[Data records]
(** A hook is created unless it is disabled: an enabled hook wins over every
    way of disabling it, also when it has no arguments, then come the hooks
    disabled by name or by default, then disabling all hooks, and last the
    symlink hook without arguments. A created hook runs in the container
    namespace with the configured binary and the arguments of its kind. *)
Theorem NewHookCreator_spec opts name args :
  let o := foldl apply_option initial_options opts in
  NewHookCreator opts name args
  = if hook_disabled o name args then None
    else Some (mkHook "createContainer" (nvidiaCDIHookPath o)
      ((getFixedArgsForCDIHookCLI (nvidiaCDIHookPath o) ++ [name])
       ++ (if String.eqb name "create-symlinks" then flag_args "--link" args
           else if String.eqb name "chmod" then "--mode" :: "755" :: flag_args "--path" args
           else if String.eqb name "update-ldcache" then
             (if String.eqb (ldconfigPath o) "" then [] else ["--ldconfig-path"; ldconfigPath o])
             ++ flag_args "--folder" args
           else args))
      ["NVIDIA_CTK_DEBUG=" +:+ fmt_bool (debugLogging o)]).
Proof.
  cbv zeta. unfold NewHookCreator. set (o := foldl apply_option initial_options opts).
  set (dis := disabledHooks o ++ defaultDisabledHooks).
  assert (Hall : default false (foldl (fun m h => <[h := true]> m) (∅ : gmap string bool) dis !! AllHooks)
    = bool_decide ("all" ∈ disabledHooks o)).
  { rewrite foldl_insert_elem. unfold dis, defaultDisabledHooks. rewrite lookup_empty. simpl.
    destruct (decide _) as [Hin|Hin]; rewrite elem_of_app, list_elem_of_singleton in Hin; simpl.
    - destruct Hin as [?|[=]]. by rewrite bool_decide_eq_true_2.
    - rewrite bool_decide_eq_false_2; [done|naive_solver]. }
  rewrite Hall.
  destruct (bool_decide ("all" ∈ disabledHooks o) && _) eqn:Hno.
  - apply andb_prop in Hno as [Ha He]. destruct (enabledHooks o) eqn:Hen; [|done].
    unfold hook_disabled. rewrite Hen, Ha. rewrite !bool_decide_eq_false_2 by apply not_elem_of_nil. simpl.
    by destruct (bool_decide (name ∈ disabledHooks o ++ defaultDisabledHooks)).
  - unfold Create, isDisabled. cbn [creator_disabledHooks creator_path creator_debugLogging].
    assert (Hd : (match foldl (fun m h => <[h := false]> m) (foldl (fun m h => <[h := true]> m) (∅ : gmap string bool) dis) (enabledHooks o) !! name with
       | Some d => d
       | None => if default false (foldl (fun m h => <[h := false]> m) (foldl (fun m h => <[h := true]> m) (∅ : gmap string bool) dis) (enabledHooks o) !! AllHooks) then true
           else if String.eqb name CreateSymlinksHook || String.eqb name ChmodHook
                then match args with [] => true | _ => false end else false
       end) = hook_disabled o name args).
    { rewrite !(foldl_insert_elem false), !(foldl_insert_elem true), !lookup_empty.
      unfold hook_disabled. fold dis.
      destruct (decide (name ∈ enabledHooks o)) as [He|He];
        [by rewrite (bool_decide_eq_true_2 (name ∈ _))|].
      rewrite (bool_decide_eq_false_2 (name ∈ enabledHooks o)) by done.
      destruct (decide (name ∈ dis)) as [Hi|Hi]; [by rewrite (bool_decide_eq_true_2 (name ∈ dis))|].
      rewrite (bool_decide_eq_false_2 (name ∈ dis)) by done.
      assert (name <> ChmodHook) as Hc.
      { intros ->. apply Hi. unfold dis. apply elem_of_app. right. left. }
      apply String.eqb_neq in Hc. rewrite Hc, orb_false_r.
      assert (Hx : default false (if decide (AllHooks ∈ enabledHooks o) then Some false
          else if decide (AllHooks ∈ dis) then Some true else None)
        = bool_decide ("all" ∈ disabledHooks o) && negb (bool_decide ("all" ∈ enabledHooks o))).
      { rewrite foldl_insert_elem, lookup_empty in Hall. rewrite <- Hall.
        change "all" with AllHooks. destruct (decide (AllHooks ∈ enabledHooks o)) as [Hae|Hae].
        - rewrite (bool_decide_eq_true_2 (AllHooks ∈ enabledHooks o)) by done. by rewrite andb_false_r.
        - rewrite (bool_decide_eq_false_2 (AllHooks ∈ enabledHooks o)) by done. by rewrite andb_true_r. }
      rewrite Hx. destruct (_ && _); [done|].
      destruct (String.eqb_spec name CreateSymlinksHook) as [->|Hn].
      - by destruct args.
      - by rewrite (bool_decide_eq_false_2 (name = "create-symlinks")). }
    rewrite Hd. destruct (hook_disabled o name args); [done|].
    unfold requiredArgs, transformArgs. cbn [fixedArgs creator_ldconfigPath].
    change "create-symlinks" with CreateSymlinksHook. change "chmod" with ChmodHook.
    change "update-ldcache" with UpdateLDCacheHook.
    destruct (String.eqb name CreateSymlinksHook); [done|]. destruct (String.eqb name ChmodHook); [done|].
    destruct (String.eqb name UpdateLDCacheHook); [|done]. by destruct (String.eqb (ldconfigPath o) "").
Qed.

(** ** Mounts *)

Lemma located_loop_spec d located seen acc :
  located_loop d located seen acc
  = (seen ∪ list_to_set located, acc ++ map (located_mount d) (dedup_by id seen located)).
Proof.
  revert seen acc. induction located as [|p ps IH]; intros seen acc; simpl.
  - rewrite app_nil_r. f_equal. set_solver.
  - unfold id. case_decide as Hp; rewrite IH.
    + f_equal. set_solver.
    + rewrite <- app_assoc. f_equal. set_solver.
Qed.

Lemma dedup_by_app {A K} `{Countable K} (key : A -> K) seen l1 l2 :
  dedup_by key seen (l1 ++ l2) = dedup_by key seen l1 ++ dedup_by key (seen ∪ list_to_set (map key l1)) l2.
Proof.
  revert seen. induction l1 as [|x l1 IH]; intros seen; simpl.
  - f_equal. set_solver.
  - case_decide as Hx; rewrite IH; simpl.
    + do 2 f_equal. set_solver.
    + do 3 f_equal. set_solver.
Qed.

(** The paths that the locator finds for the required names. *)
Definition located_paths (lookup : Locator) (required : list string) : list string :=
  concat (map (fun c => match lookup c with Found l => l | Failed _ => [] end) required).

Lemma mounts_loop_spec d lookup cs seen acc :
  mounts_loop d lookup cs seen acc
  = acc ++ map (located_mount d) (dedup_by id seen (located_paths lookup cs)).
Proof.
  unfold located_paths. revert seen acc. induction cs as [|c cs IH]; intros seen acc; simpl.
  - by rewrite app_nil_r.
  - rewrite dedup_by_app, list_fmap_id, map_app, app_assoc.
    destruct (lookup c) as [[|p ps]|e] eqn:E.
    + rewrite IH. simpl. rewrite app_nil_r. do 3 f_equal. set_solver.
    + rewrite located_loop_spec. rewrite IH. done.
    + rewrite IH. simpl. rewrite app_nil_r. do 3 f_equal. set_solver.
Qed.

• [Exercise goal]: A verbatim copy of all the entries above is requested.

• [Answer to this exercise]:
(** A hook is created unless it is disabled: an enabled hook wins over every
    way of disabling it, also when it has no arguments, then come the hooks
    disabled by name or by default, then disabling all hooks, and last the
    symlink hook without arguments. A created hook runs in the container
    namespace with the configured binary and the arguments of its kind. *)
Theorem NewHookCreator_spec opts name args :
  let o := foldl apply_option initial_options opts in
  NewHookCreator opts name args
  = if hook_disabled o name args then None
    else Some (mkHook "createContainer" (nvidiaCDIHookPath o)
      ((getFixedArgsForCDIHookCLI (nvidiaCDIHookPath o) ++ [name])
       ++ (if String.eqb name "create-symlinks" then flag_args "--link" args
           else if String.eqb name "chmod" then "--mode" :: "755" :: flag_args "--path" args
           else if String.eqb name "update-ldcache" then
             (if String.eqb (ldconfigPath o) "" then [] else ["--ldconfig-path"; ldconfigPath o])
             ++ flag_args "--folder" args
           else args))
      ["NVIDIA_CTK_DEBUG=" +:+ fmt_bool (debugLogging o)]).
Proof.
  cbv zeta. unfold NewHookCreator. set (o := foldl apply_option initial_options opts).
  set (dis := disabledHooks o ++ defaultDisabledHooks).
  assert (Hall : default false (foldl (fun m h => <[h := true]> m) (∅ : gmap string bool) dis !! AllHooks)
    = bool_decide ("all" ∈ disabledHooks o)).
  { rewrite foldl_insert_elem. unfold dis, defaultDisabledHooks. rewrite lookup_empty. simpl.
    destruct (decide _) as [Hin|Hin]; rewrite elem_of_app, list_elem_of_singleton in Hin; simpl.
    - destruct Hin as [?|[=]]. by rewrite bool_decide_eq_true_2.
    - rewrite bool_decide_eq_false_2; [done|naive_solver]. }
  rewrite Hall.
  destruct (bool_decide ("all" ∈ disabledHooks o) && _) eqn:Hno.
  - apply andb_prop in Hno as [Ha He]. destruct (enabledHooks o) eqn:Hen; [|done].
    unfold hook_disabled. rewrite Hen, Ha. rewrite !bool_decide_eq_false_2 by apply not_elem_of_nil. simpl.
    by destruct (bool_decide (name ∈ disabledHooks o ++ defaultDisabledHooks)).
  - unfold Create, isDisabled. cbn [creator_disabledHooks creator_path creator_debugLogging].
    assert (Hd : (match foldl (fun m h => <[h := false]> m) (foldl (fun m h => <[h := true]> m) (∅ : gmap string bool) dis) (enabledHooks o) !! name with
       | Some d => d
       | None => if default false (foldl (fun m h => <[h := false]> m) (foldl (fun m h => <[h := true]> m) (∅ : gmap string bool) dis) (enabledHooks o) !! AllHooks) then true
           else if String.eqb name CreateSymlinksHook || String.eqb name ChmodHook
                then match args with [] => true | _ => false end else false
       end) = hook_disabled o name args).
    { rewrite !(foldl_insert_elem false), !(foldl_insert_elem true), !lookup_empty.
      unfold hook_disabled. fold dis.
      destruct (decide (name ∈ enabledHooks o)) as [He|He];
        [by rewrite (bool_decide_eq_true_2 (name ∈ _))|].
      rewrite (bool_decide_eq_false_2 (name ∈ enabledHooks o)) by done.
      destruct (decide (name ∈ dis)) as [Hi|Hi]; [by rewrite (bool_decide_eq_true_2 (name ∈ dis))|].
      rewrite (bool_decide_eq_false_2 (name ∈ dis)) by done.
      assert (name <> ChmodHook) as Hc.
      { intros ->. apply Hi. unfold dis. apply elem_of_app. right. left. }
      apply String.eqb_neq in Hc. rewrite Hc, orb_false_r.
      assert (Hx : default false (if decide (AllHooks ∈ enabledHooks o) then Some false
          else if decide (AllHooks ∈ dis) then Some true else None)
        = bool_decide ("all" ∈ disabledHooks o) && negb (bool_decide ("all" ∈ enabledHooks o))).
      { rewrite foldl_insert_elem, lookup_empty in Hall. rewrite <- Hall.
        change "all" with AllHooks. destruct (decide (AllHooks ∈ enabledHooks o)) as [Hae|Hae].
        - rewrite (bool_decide_eq_true_2 (AllHooks ∈ enabledHooks o)) by done. by rewrite andb_false_r.
        - rewrite (bool_decide_eq_false_2 (AllHooks ∈ enabledHooks o)) by done. by rewrite andb_true_r. }
      rewrite Hx. destruct (_ && _); [done|].
      destruct (String.eqb_spec name CreateSymlinksHook) as [->|Hn].
      - by destruct args.
      - by rewrite (bool_decide_eq_false_2 (name = "create-symlinks")). }
    rewrite Hd. destruct (hook_disabled o name args); [done|].
    unfold requiredArgs, transformArgs. cbn [fixedArgs creator_ldconfigPath].
    change "create-symlinks" with CreateSymlinksHook. change "chmod" with ChmodHook.
    change "update-ldcache" with UpdateLDCacheHook.
    destruct (String.eqb name CreateSymlinksHook); [done|]. destruct (String.eqb name ChmodHook); [done|].
    destruct (String.eqb name UpdateLDCacheHook); [|done]. by destruct (String.eqb (ldconfigPath o) "").
Qed.

(** ** Mounts *)

Lemma located_loop_spec d located seen acc :
  located_loop d located seen acc
  = (seen ∪ list_to_set located, acc ++ map (located_mount d) (dedup_by id seen located)).
Proof.
  revert seen acc. induction located as [|p ps IH]; intros seen acc; simpl.
  - rewrite app_nil_r. f_equal. set_solver.
  - unfold id. case_decide as Hp; rewrite IH.
    + f_equal. set_solver.
    + rewrite <- app_assoc. f_equal. set_solver.
Qed.

Lemma dedup_by_app {A K} `{Countable K} (key : A -> K) seen l1 l2 :
  dedup_by key seen (l1 ++ l2) = dedup_by key seen l1 ++ dedup_by key (seen ∪ list_to_set (map key l1)) l2.
Proof.
  revert seen. induction l1 as [|x l1 IH]; intros seen; simpl.
  - f_equal. set_solver.
  - case_decide as Hx; rewrite IH; simpl.
    + do 2 f_equal. set_solver.
    + do 3 f_equal. set_solver.
Qed.

(** The paths that the locator finds for the required names. *)
Definition located_paths (lookup : Locator) (required : list string) : list string :=
  concat (map (fun c => match lookup c with Found l => l | Failed _ => [] end) required).

Lemma mounts_loop_spec d lookup cs seen acc :
  mounts_loop d lookup cs seen acc
  = acc ++ map (located_mount d) (dedup_by id seen (located_paths lookup cs)).
Proof.
  unfold located_paths. revert seen acc. induction cs as [|c cs IH]; intros seen acc; simpl.
  - by rewrite app_nil_r.
  - rewrite dedup_by_app, list_fmap_id, map_app, app_assoc.
    destruct (lookup c) as [[|p ps]|e] eqn:E.
    + rewrite IH. simpl. rewrite app_nil_r. do 3 f_equal. set_solver.
    + rewrite located_loop_spec. rewrite IH. done.
    + rewrite IH. simpl. rewrite app_nil_r. do 3 f_equal. set_solver.
Qed.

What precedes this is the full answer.